Water works as a monomer in polymer synthesis

Researchers in Austria, Norway and Slovenia have devised a strategy for synthesising polyethersulfone polymers using water as a monomer. The polymers can be used as polyelectrolytes in lithium-ion batteries in a step towards more sustainable devices.

‘Water, in general, plays different roles in synthetic [polymer] chemistry,’ says Christian Slugovc at the Graz University of Technology, Austria. ‘In many cases, the presence of water is detrimental for performing a reaction as it causes side or decomposition products. When it is unreactive towards the reagents, it can be used as a solvent. In the case of condensation reactions in polymer synthesis, water is formed as a byproduct. We wanted to take up the challenge and actively use water as a building block in polymer chemistry.’

Reaction schemes

To make their polymers, Slugovc and his colleagues use water as one of two monomer building blocks, the second being divinyl sulfone. Mixing the two with a catalyst leads to an oxa-Michael polyaddition reaction that forms aliphatic polyethersulfones – molecules with polymer backbones made of alternating repetitions of the water and divinyl sulfone monomers. The whole reaction takes place at room temperature, provides yields of 97% within an hour and doesn’t require toxic organic solvents.

‘Originally, we selected the sulfone-based monomer due to its high reactivity and availability, not aiming for specific properties of the polymer,’ comments Graz team member Karin Ratzenböck. ‘However, sulfone based liquid electrolytes are known for their appealing properties in lithium-ion batteries … therefore, we teamed up with solid-state battery experts and tested our polyethersulfone in solid polymer electrolytes.’ In doing so, the team found their prepared polymers work well as polyelectrolytes in lithium-ion batteries. They also discovered a solvent-free method to prepare polymer electrolyte membranes by simply melting the polymers in the presence of a lithium salt.

Marta Liras, an expert in designing and making polymers for energy applications from the Imdea Energy Institute, Spain, says it is one of only a few examples in the literature where water is used as a monomer. ‘One of the highlighted aspects of this contribution is the elucidation of the mechanism and in spite of a challenge regarding the stoichiometric control of the monomers, one of them being water, the [researchers] find that an excess of water leads to a high polymeric molar mass.’

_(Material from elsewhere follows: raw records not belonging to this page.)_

(** [A_use]: settings, resets and readings; [A_exit]: the process ends and the system takes
    everything back; [A_thread], [A_join]: a thread that uses the device. *)
Inductive act :=
  | A_malloc | A_free | A_open | A_close | A_fopen | A_fclose | A_use | A_thread | A_join | A_exit.
Record held := mk_held { h_dev : bool; h_buf : bool; h_file : bool; h_thread : bool }.
Definition nothing : held := mk_held false false false false.

Definition perform (a : act) (h : held) : option held :=
  let '(mk_held dev buf file thread) := h in
  match a with
  | A_malloc => if buf then None else Some (mk_held dev true file thread)
  | A_free => if buf && negb thread then Some (mk_held dev false file thread) else None
  | A_open => if dev then None else Some (mk_held true buf file thread)
  | A_close => if dev && negb thread then Some (mk_held false buf file thread) else None
  | A_fopen => if file then None else Some (mk_held dev buf true thread)
  | A_fclose => if file && negb thread then Some (mk_held dev buf false thread) else None
  | A_use => if dev then Some h else None
  | A_thread => if dev && negb thread then Some (mk_held dev buf file true) else None
  | A_join => if thread then Some (mk_held dev buf file false) else None
  | A_exit => Some nothing
  end.
Abbreviation performs := (perform_all perform).

(** [r >= 0 ? r : -r]. *)
Definition status (r : Z) : Z := if 0 <=? r then r else s32 (- r).

(** The answers most programs need: the device index of [-d] or of the search for 0,
    [rtlsdr_open], whether the file is the standard output, [fopen], and [r] behind the
    stream. *)
Record env := mk_env { e_dev : Z; e_open : Z; e_stdout : bool; e_fopen : bool; e_r : Z }.
Definition open_file (e : env) : list act := if e_stdout e then [] else [A_fopen].
Definition close_file (e : env) : list act := if e_stdout e then [] else [A_fclose].
End Life.

Module RtlSdrMain.
Import Getopt Options Life.

Definition optstring : list Z := Eeprom.str "d:f:g:s:b:n:p:SD".
Record options := mk_options {
  dev_index : Z; dev_given : bool; frequency : Z; gain : Z; samp_rate : Z; ppm_error : Z;
  out_block_size : Z; bytes_to_read : Z; sync_mode : bool; direct_sampling : bool;
}.
Definition options_init : options := mk_options 0 false 100000000 0 2048000 0 262144 0 false false.

Section Options.
Context (atof : list Z -> flt) (search : list Z -> Z).
Definition sdr_case (opt : Z) (a : option (list Z)) (o : options) : option options :=
  let arg := default [] a in
  let '(mk_options d dg f g s p b n sy ds) := o in
  if is_opt "d" opt then Some (mk_options (search arg) true f g s p b n sy ds)
  else if is_opt "f" opt then v ← atofs_u32 atof arg; Some (mk_options d dg v g s p b n sy ds)
  else if is_opt "g" opt then Some (mk_options d dg f (tenths atof arg) s p b n sy ds)
  else if is_opt "s" opt then v ← atofs_u32 atof arg; Some (mk_options d dg f g v p b n sy ds)
  else if is_opt "p" opt then Some (mk_options d dg f g s (Eeprom.atoi arg) b n sy ds)
  else if is_opt "b" opt then Some (mk_options d dg f g s p (atof_u32 atof arg) n sy ds)
  else if is_opt "n" opt then Some (mk_options d dg f g s p b (u32 (atof_u32 atof arg * 2)) sy ds)
  else if is_opt "S" opt then Some (mk_options d dg f g s p b n true ds)
  else if is_opt "D" opt then Some (mk_options d dg f g s p b n sy true)
  else None.
End Options.

(** [main] behind the options; [no_file]: no argument is left for the file name. *)
Definition main (no_file : bool) (e : env) : Z * list act :=
  if no_file then (1, [A_exit])
  else if e_dev e <? 0 then (1, [A_malloc; A_exit])
  else if e_open e <? 0 then (1, [A_malloc; A_exit])
  else if negb (e_stdout e) && negb (e_fopen e) then (status (e_open e), [A_malloc; A_open; A_use])
  else (status (e_r e), [A_malloc; A_open; A_use] ++ open_file e ++ [A_use; A_use] ++ close_file e ++ [A_close; A_free]).
End RtlSdrMain.

Module RtlTestMain.
Import Getopt Options Life.

Inductive test_mode := NO_BENCHMARK | TUNER_BENCHMARK | PPM_BENCHMARK.
#[global] Instance test_mode_eq_dec : EqDecision test_mode.
Proof. solve_decision. Defined.

Definition optstring : list Z := Eeprom.str "d:s:b:tp::Sh".
Record options := mk_options {
  dev_index : Z; dev_given : bool; samp_rate : Z; out_block_size : Z; mode : test_mode; ppm_duration : Z; sync_mode : bool;
}.
Definition options_init : options := mk_options 0 false 2048000 262144 NO_BENCHMARK 10 false.

Section Options.
Context (atof : list Z -> flt) (search : list Z -> Z).
Definition test_case (opt : Z) (a : option (list Z)) (o : options) : option options :=
  let arg := default [] a in
  let '(mk_options d dg s b m p sy) := o in
  if is_opt "d" opt then Some (mk_options (search arg) true s b m p sy)
  else if is_opt "s" opt then Some (mk_options d dg (atof_u32 atof arg) b m p sy)
  else if is_opt "b" opt then Some (mk_options d dg s (atof_u32 atof arg) m p sy)
  else if is_opt "t" opt then Some (mk_options d dg s b TUNER_BENCHMARK p sy)
  else if is_opt "p" opt then
    Some (mk_options d dg s b PPM_BENCHMARK (match a with Some x => u32 (Eeprom.atoi x) | None => p end) sy)
  else if is_opt "S" opt then Some (mk_options d dg s b m p true)
  else None.
End Options.

Section Device.
Context {U : Type} `{Libusb U}.
Import Usb Librtlsdr Convenience.
(** What is set before the stream is read. *)
Definition settings (o : options) : st (rtlsdr_dev U) unit :=
  _ ← verbose_set_sample_rate (samp_rate o);
  if bool_decide (mode o = TUNER_BENCHMARK) then mret tt
  else
    _ ← rtlsdr_set_testmode true;
    _ ← verbose_reset_buffer;
    mret tt.
End Device.

(** The loop of the synchronous mode over what [rtlsdr_read_sync] answers: the counters, and [r]
    behind it; behind the end of the answers a signal has arrived. *)
Fixpoint sync_loop (size : Z) (reads : list (Z * list Z)) (r : Z) (s : RtlTest.counter) : Z * RtlTest.counter :=
  match reads with
  | [] => (r, s)
  | (r, buf) :: reads =>
      if r <? 0 then (r, s)
      else if zlen buf <? size then (r, s)
      else sync_loop size reads r (RtlTest.underrun_test buf s).1
  end.

(** [rtlsdr_callback]: the counters and the measurement; [now] is what the clock answers. *)
Definition rtlsdr_callback (o : options) (now : Z * Z) (buf : list Z) (s : RtlTest.counter) (p : RtlTest.ppm_state) :
  RtlTest.counter * RtlTest.ppm_state :=
  ((RtlTest.underrun_test buf s).1,
   if bool_decide (mode o = PPM_BENCHMARK) then (RtlTest.ppm_test (ppm_duration o) (zlen buf) now p).1 else p).

(** [main] behind the options; [benchmark]: that of the tuner was asked for, and whether the tuner
    is an E4000. *)
Definition main (benchmark : option bool) (e : env) : Z * list act :=
  if e_dev e <? 0 then (1, [A_malloc; A_exit])
  else if e_open e <? 0 then (1, [A_malloc; A_exit])
  else
    match benchmark with
    | Some e4000 => (status (e_open e), [A_malloc; A_open; A_use] ++ (if e4000 : bool then [A_use] else []) ++ [A_close; A_free])
    | None => (status (e_r e), [A_malloc; A_open; A_use; A_use; A_use; A_close; A_free])
    end.
End RtlTestMain.

Module RtlBiast.
Import Getopt Options Life.

Definition optstring : list Z := Eeprom.str "d:b:g:h?".
Record options := mk_options { dev_index : Z; dev_given : bool; bias_on : Z; gpio_pin : Z }.
Definition options_init : options := mk_options 0 false 0 0.
Definition biast_case (search : list Z -> Z) (opt : Z) (a : option (list Z)) (o : options) : option options :=
  let arg := default [] a in
  let '(mk_options d dg b g) := o in
  if is_opt "d" opt then Some (mk_options (search arg) true b g)
  else if is_opt "b" opt then Some (mk_options d dg (u32 (Eeprom.atoi arg)) g)
  else if is_opt "g" opt then Some (mk_options d dg b (u32 (Eeprom.atoi arg)))
  else None.

Section Device.
Context {U : Type} `{Libusb U}.
Import Usb Librtlsdr.
Definition settings (o : options) : st (rtlsdr_dev U) unit :=
  _ ← on_core (set_bias_tee_gpio (s32 (gpio_pin o)) (s32 (bias_on o)));
  mret tt.
End Device.

(** Behind a failed [rtlsdr_open] there is no device, and the two calls that follow return. *)
Definition main (e : env) : Z * list act :=
  if e_dev e <? 0 then (1, [A_exit])
  else (status (e_open e), if e_open e <? 0 then [] else [A_open; A_use; A_close]).
End RtlBiast.

Module AdsbMain.
Import Getopt Options Life Adsb.

Abbreviation AUTO_GAIN := (-100)%Z (only parsing).
Abbreviation ADSB_FREQ := (1090000000)%Z (only parsing).
Abbreviation ADSB_RATE := (2000000)%Z (only parsing).
Definition optstring : list Z := Eeprom.str "d:g:p:e:Q:VST".
Record options := mk_options {
  dev_index : Z; dev_given : bool; a_gain : Z; a_ppm : Z; a_biastee : bool; decoder : Adsb.settings;
}.
Definition options_init : options := mk_options 0 false AUTO_GAIN 0 false (mk_settings 10 5 false false).

Section Options.
Context (atof : list Z -> flt) (search : list Z -> Z).
Definition adsb_case (opt : Z) (a : option (list Z)) (o : options) : option options :=
  let arg := default [] a in
  let '(mk_options d dg g p b (mk_settings q e sh v)) := o in
  if is_opt "d" opt then Some (mk_options (search arg) true g p b (mk_settings q e sh v))
  else if is_opt "g" opt then Some (mk_options d dg (tenths atof arg) p b (mk_settings q e sh v))
  else if is_opt "p" opt then Some (mk_options d dg g (Eeprom.atoi arg) b (mk_settings q e sh v))
  else if is_opt "V" opt then Some (mk_options d dg g p b (mk_settings q e sh true))
  else if is_opt "S" opt then Some (mk_options d dg g p b (mk_settings q e true v))
  else if is_opt "e" opt then Some (mk_options d dg g p b (mk_settings q (Eeprom.atoi arg) sh v))
  else if is_opt "Q" opt then Some (mk_options d dg g p b (mk_settings (tenths atof arg) e sh v))
  else if is_opt "T" opt then Some (mk_options d dg g p true (mk_settings q e sh v))
  else None.
End Options.

Section Device.
Context {U : Type} `{Libusb U}.
Import Usb Librtlsdr Convenience.
(** The settings; the result is that of [rtlsdr_set_agc_mode]. *)
Definition settings (o : options) : st (rtlsdr_dev U) Z :=
  _ ← (if a_gain o =? AUTO_GAIN then verbose_auto_gain else g ← nearest_gain (a_gain o); verbose_gain_set g);
  _ ← verbose_ppm_set (a_ppm o);
  r ← rtlsdr_set_agc_mode true;
  _ ← verbose_set_frequency ADSB_FREQ;
  _ ← verbose_set_sample_rate ADSB_RATE;
  _ ← on_core (rtlsdr_set_bias_tee (b2z (a_biastee o)));
  _ ← verbose_reset_buffer;
  mret r.
End Device.

(** [main] behind the options: [e_r] is the result of [rtlsdr_set_agc_mode], that of the stream is
    not looked at. *)
Definition main (e : env) : Z * list act :=
  if e_dev e <? 0 then (1, [A_malloc; A_exit])
  else if e_open e <? 0 then (1, [A_malloc; A_exit])
  else if negb (e_stdout e) && negb (e_fopen e) then (1, [A_malloc; A_open; A_exit])
  else (status (e_r e), [A_malloc; A_open] ++ open_file e ++ [A_use; A_thread; A_use; A_join] ++ close_file e ++ [A_close; A_free]).

(** ** What [display] prints *)

Definition hex_digit (n : Z) : Z := if n <? 10 then 48 + n else 87 + n.
(** [%0<w>x] of a value below [16 ^ w]. *)
Fixpoint hex (w : nat) (v : Z) : list Z :=
  match w with O => [] | S w => hex w (v / 16) ++ [hex_digit (v mod 16)] end.
Definition crlf : list Z := [13; 10].
Definition lf : list Z := [10].
(** All that is printed of a frame. *)
Definition text (s : Adsb.settings) (frame : list Z) (len : Z) : list Z :=
  match display s frame len with
  | None => []
  | Some m =>
      let b := rd frame in
      Eeprom.str "*" ++ flat_map (hex 2) m ++ Eeprom.str ";" ++ crlf ++
      (if negb (verbose_output s) then []
       else
         Eeprom.str "DF=" ++ RtlList.decimal ((b 0 >>' 3) &' 0x1f) ++ Eeprom.str " CA=" ++ RtlList.decimal (b 0 &' 7) ++ lf ++
         Eeprom.str "ICAO Address=" ++ hex 6 ((b 1 <<' 16) |' (b 2 <<' 8) |' b 3) ++ lf ++
         (if len <=? short_frame then []
          else
            Eeprom.str "PI=0x" ++ hex 6 ((b 11 <<' 16) |' (b 12 <<' 8) |' b 13) ++ lf ++
            Eeprom.str "Type Code=" ++ RtlList.decimal ((b 4 >>' 3) &' 0x1f) ++ Eeprom.str " S.Type/Ant.=" ++ hex 1 (b 4 &' 7) ++ lf ++
            Eeprom.str "--------------" ++ lf))
  end.
End AdsbMain.

Module AdsbThreads.
Import Adsb Handover.

Abbreviation DEFAULT_BUF_LENGTH := (262144)%Z (only parsing).

(** The condition variable with the decoder, [do_exit], the buffer, whether it was written in the
    current round of the decoder, the frames shown, the buffers received. *)
Record adsb := mk_adsb { hd : hand; do_exit : bool; buffer : list Z; torn : bool; shown : list (list Z); got : list (list Z) }.

Section Threads.
Context (st : settings).

(** [rtlsdr_callback]: [memcpy], without a lock; its signal follows.  The step is its end. *)
Definition callback (buf : list Z) (s : adsb) : adsb :=
  if do_exit s then s
  else mk_adsb (store (hd s)) (do_exit s) (buf ++ drop (length buf) (buffer s))
         (torn s || bool_decide (at_ (hd s) = C_busy)) (shown s) (got s ++ [buf]).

Slugovc and Ratzenböck plan to continue searching for more sustainable monomers to prepare a wider range of polymers. ‘At the moment, the limitations [of using water as a monomer] lie in the missing universality of the reaction,’ says Slugovc. ‘It is a niche reaction up to now requiring a highly reactive second monomer, which is expensive and toxic. Our current research focuses on performing oxa-Michael polymerisations with weak Michael acceptors. The overarching goal is to find ways for replacing expensive and harmful thiols or amines with cheaper and greener di- and polyols.’